• WHAT THIS TASK INVOLVES:
Find "Section traces." and "Lemma gen_iter n g : 1 <= g < two32 →" in the records below. Copy the lines holding them and every line between, exactly, and no others.

____ DATA FOR THIS TASK

Lemma cap_create_wf oid rights : preserves caps_wf (scdk_cap_create oid rights).
Proof.
  intros k Hwf. destruct (scdk_cap_create oid rights k) as [[c|e|] k'] eqn:Hrun; simpl.
  - by apply (cap_create_Ok _ _ _ _ _ Hwf) in Hrun as [].
  - by rewrite (cap_create_Err _ _ _ _ _ Hwf Hrun).
  - pose proof (cap_create_defined _ oid rights Hwf) as Hd. by rewrite Hrun in Hd.
Qed.

Lemma object_create_caps_wf type owner flags pl :
  preserves caps_wf (scdk_object_create type owner flags pl).
Proof.
  intros k Hwf. destruct (scdk_object_create _ _ _ _ k) as [[c|e|] k'] eqn:Hrun; simpl.
  - apply object_create_Ok in Hrun; [|apply Hwf]. by apply (object_created_caps _ _ _ _ _ _ _ Hwf) in Hrun as (?&?&?).
  - apply object_create_Err in Hrun; [|apply Hwf]. by subst.
  - pose proof (object_create_defined k type owner flags pl) as Hd. rewrite Hrun in Hd.
    by destruct Hd; [apply Hwf|].
Qed.

(** ** Traces of table operations *)

(** One call that touches the tables, or any kernel activity that does not.
    Every operation of the kernel is a sequence of these. *)
Inductive core_step : kernel → kernel → Prop :=
  | step_object_create k type owner flags pl :
      core_step k (scdk_object_create type owner flags pl k).2
  | step_cap_create k oid rights :
      core_step k (scdk_cap_create oid rights k).2
  | step_cap_revoke k cap :
      u64 cap → core_step k (scdk_cap_revoke cap k).2
  | step_other k k' :
      k_objs k' = k_objs k → k_caps k' = k_caps k → core_step k k'.

Section traces.
Implicit Types k : kernel.

Lemma gen_succ_mod g : 1 <= g < two32 → gen_succ g = g mod (two32 - 1) + 1.
Proof.
  intros Hg. unfold gen_succ, wrap32. destruct (decide (g = two32 - 1)) as [->|Hne].
  - done.
  - rewrite !Z.mod_small by (unfold two32 in *; lia).
    destruct (Z.eqb_spec (g + 1) 0); lia.
Qed.

Lemma gen_iter n g : 1 <= g < two32 →
  Nat.iter n gen_succ g = (g - 1 + Z.of_nat n) mod (two32 - 1) + 1.
Proof.
  intros Hg. induction n as [|n IH]; cbn [Nat.iter nat_rect].
  - rewrite Z.add_0_r, Z.mod_small; lia.
  - change (nat_rect _ _ _ n) with (Nat.iter n gen_succ g). rewrite IH.
    pose proof (Z.mod_pos_bound (g - 1 + Z.of_nat n) (two32 - 1) eq_refl).
    rewrite gen_succ_mod by lia. rewrite Z.add_mod_idemp_l by done. do 2 f_equal. lia.
Qed.

(** A generation does not come back before [2^32 - 1] advances. *)
Lemma gen_iter_neq n g : 1 <= g < two32 → (0 < n)%nat → Z.of_nat n < two32 - 1 →
  Nat.iter n gen_succ g ≠ g.
Proof.
  intros Hg Hn Hlt. rewrite gen_iter by done. intros Heq.
  assert ((g - 1 + Z.of_nat n) mod (two32 - 1) = g - 1) as Hmod by lia.
  pose proof (Z.div_mod (g - 1 + Z.of_nat n) (two32 - 1)) as Hdm.
  rewrite Hmod in Hdm. unfold two32 in *. lia.
Qed.

Lemma core_step_wf k k' : caps_wf k → core_step k k' → caps_wf k'.
Proof.
  intros Hwf Hs. destruct Hs as [k type owner flags pl|k oid rights|k cap Hc|k k' Ho Hc].
  - by apply object_create_caps_wf.
  - by apply cap_create_wf.
  - by apply cap_revoke_wf.
  - by eapply caps_wf_tables; [..|exact Hwf].
Qed.

(** What one step does to one slot: nothing, or one advance of its generation. *)
Lemma core_step_slot k k' i e g :
  caps_wf k → core_step k k' →
  cap_table (k_caps k) !! i = Some e → cap_generations (k_caps k) !! i = Some g →
  (cap_table (k_caps k') !! i = Some e ∧ cap_generations (k_caps k') !! i = Some g) ∨
  cap_generations (k_caps k') !! i = Some (gen_succ g).
Proof.
  intros Hwf Hs Hi Hg. destruct Hs as [k type owner flags pl|k oid rights|k cap Hc|k k' Ho Hc].
  - left. destruct (scdk_object_create type owner flags pl k) as [r k'] eqn:Hrun.
    apply object_create_inv in Hrun; [|apply Hwf].
    by destruct Hrun as [(?&->&_)|[(?&->&_)|(?&?&?&_&_&_&_&_&_&->)]].
  - destruct (scdk_cap_create oid rights k) as [r k'] eqn:Hrun. simpl.
    destruct (cap_create_inv _ _ _ _ _ Hrun Hwf)
      as [(?&_&->&_)|(?&j&?&g'&_&_&Hj&_&Hg'&_&->)]; [by left|]. simpl.
    pose proof (lookup_lt_Some _ _ _ Hj). pose proof (lookup_lt_Some _ _ _ Hg').
    destruct (decide (i = j)) as [->|Hne].
    + right. rewrite list_lookup_insert_eq by done. congruence.
    + left. by rewrite !list_lookup_insert_ne.
  - destruct (scdk_cap_lookup k cap) as [e'|?|] eqn:Hl.
    + destruct (cap_revoke_run _ _ _ Hwf Hc Hl) as (g' & (?&Hj&_) & Hg' & _ & ->). simpl.
      set (j := Z.to_nat (cap_index cap)) in *.
      pose proof (lookup_lt_Some _ _ _ Hj). pose proof (lookup_lt_Some _ _ _ Hg').
      destruct (decide (i = j)) as [->|Hne].
      * right. rewrite list_lookup_insert_eq by done. congruence.
      * left. by rewrite !list_lookup_insert_ne.
    + left. by rewrite cap_revoke_fails by (by rewrite Hl).
    + left. by rewrite cap_revoke_fails by (by rewrite Hl).
  - left. by rewrite Hc.
Qed.

(** After [n] steps from a valid token: the slot is untouched, or its
    generation has advanced between 1 and [n] times. *)
Lemma core_steps_slot n k k' i e g :
  caps_wf k → nsteps core_step n k k' →
  cap_table (k_caps k) !! i = Some e → cap_generations (k_caps k) !! i = Some g →
  caps_wf k' ∧
  ((cap_table (k_caps k') !! i = Some e ∧ cap_generations (k_caps k') !! i = Some g) ∨
   ∃ m, (0 < m ≤ n)%nat ∧ cap_generations (k_caps k') !! i = Some (Nat.iter m gen_succ g)).
Proof.
  intros Hwf Hn. revert e g Hwf. induction Hn as [k|n k1 k2 k3 Hs _ IH]; intros e g Hwf Hi Hg.
  { split; [done|by left]. }
  pose proof (core_step_wf _ _ Hwf Hs) as Hwf2.
  destruct (core_step_slot _ _ _ _ _ Hwf Hs Hi Hg) as [[Hi2 Hg2]|Hg2].
  - destruct (IH _ _ Hwf2 Hi2 Hg2) as [Hwf3 [?|(m&Hm&Hgm)]]; split; try done; [by left|].
    right. exists m. split; [lia|done].
  - destruct (lookup_lt_is_Some_2 (cap_table (k_caps k2)) i) as [e2 Hi2].
    { apply lookup_lt_Some in Hg2. rewrite (cwf_gens_length _ Hwf2) in Hg2.
      by rewrite (cwf_table_length _ Hwf2). }
    destruct (IH _ _ Hwf2 Hi2 Hg2) as [Hwf3 Hcase]. split; [done|]. right.
    destruct Hcase as [[_ Hg3]|(m&Hm&Hgm)].
    + exists 1%nat. split; [lia|done].
    + exists (S m). split; [lia|]. rewrite Hgm.
      by rewrite <-Nat.iter_succ_r.
Qed.
End traces.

________

• RESPONSE FOR THIS EXERCISE:
Section traces.
Implicit Types k : kernel.

Lemma gen_succ_mod g : 1 <= g < two32 → gen_succ g = g mod (two32 - 1) + 1.
Proof.
  intros Hg. unfold gen_succ, wrap32. destruct (decide (g = two32 - 1)) as [->|Hne].
  - done.
  - rewrite !Z.mod_small by (unfold two32 in *; lia).
    destruct (Z.eqb_spec (g + 1) 0); lia.
Qed.

Lemma gen_iter n g : 1 <= g < two32 →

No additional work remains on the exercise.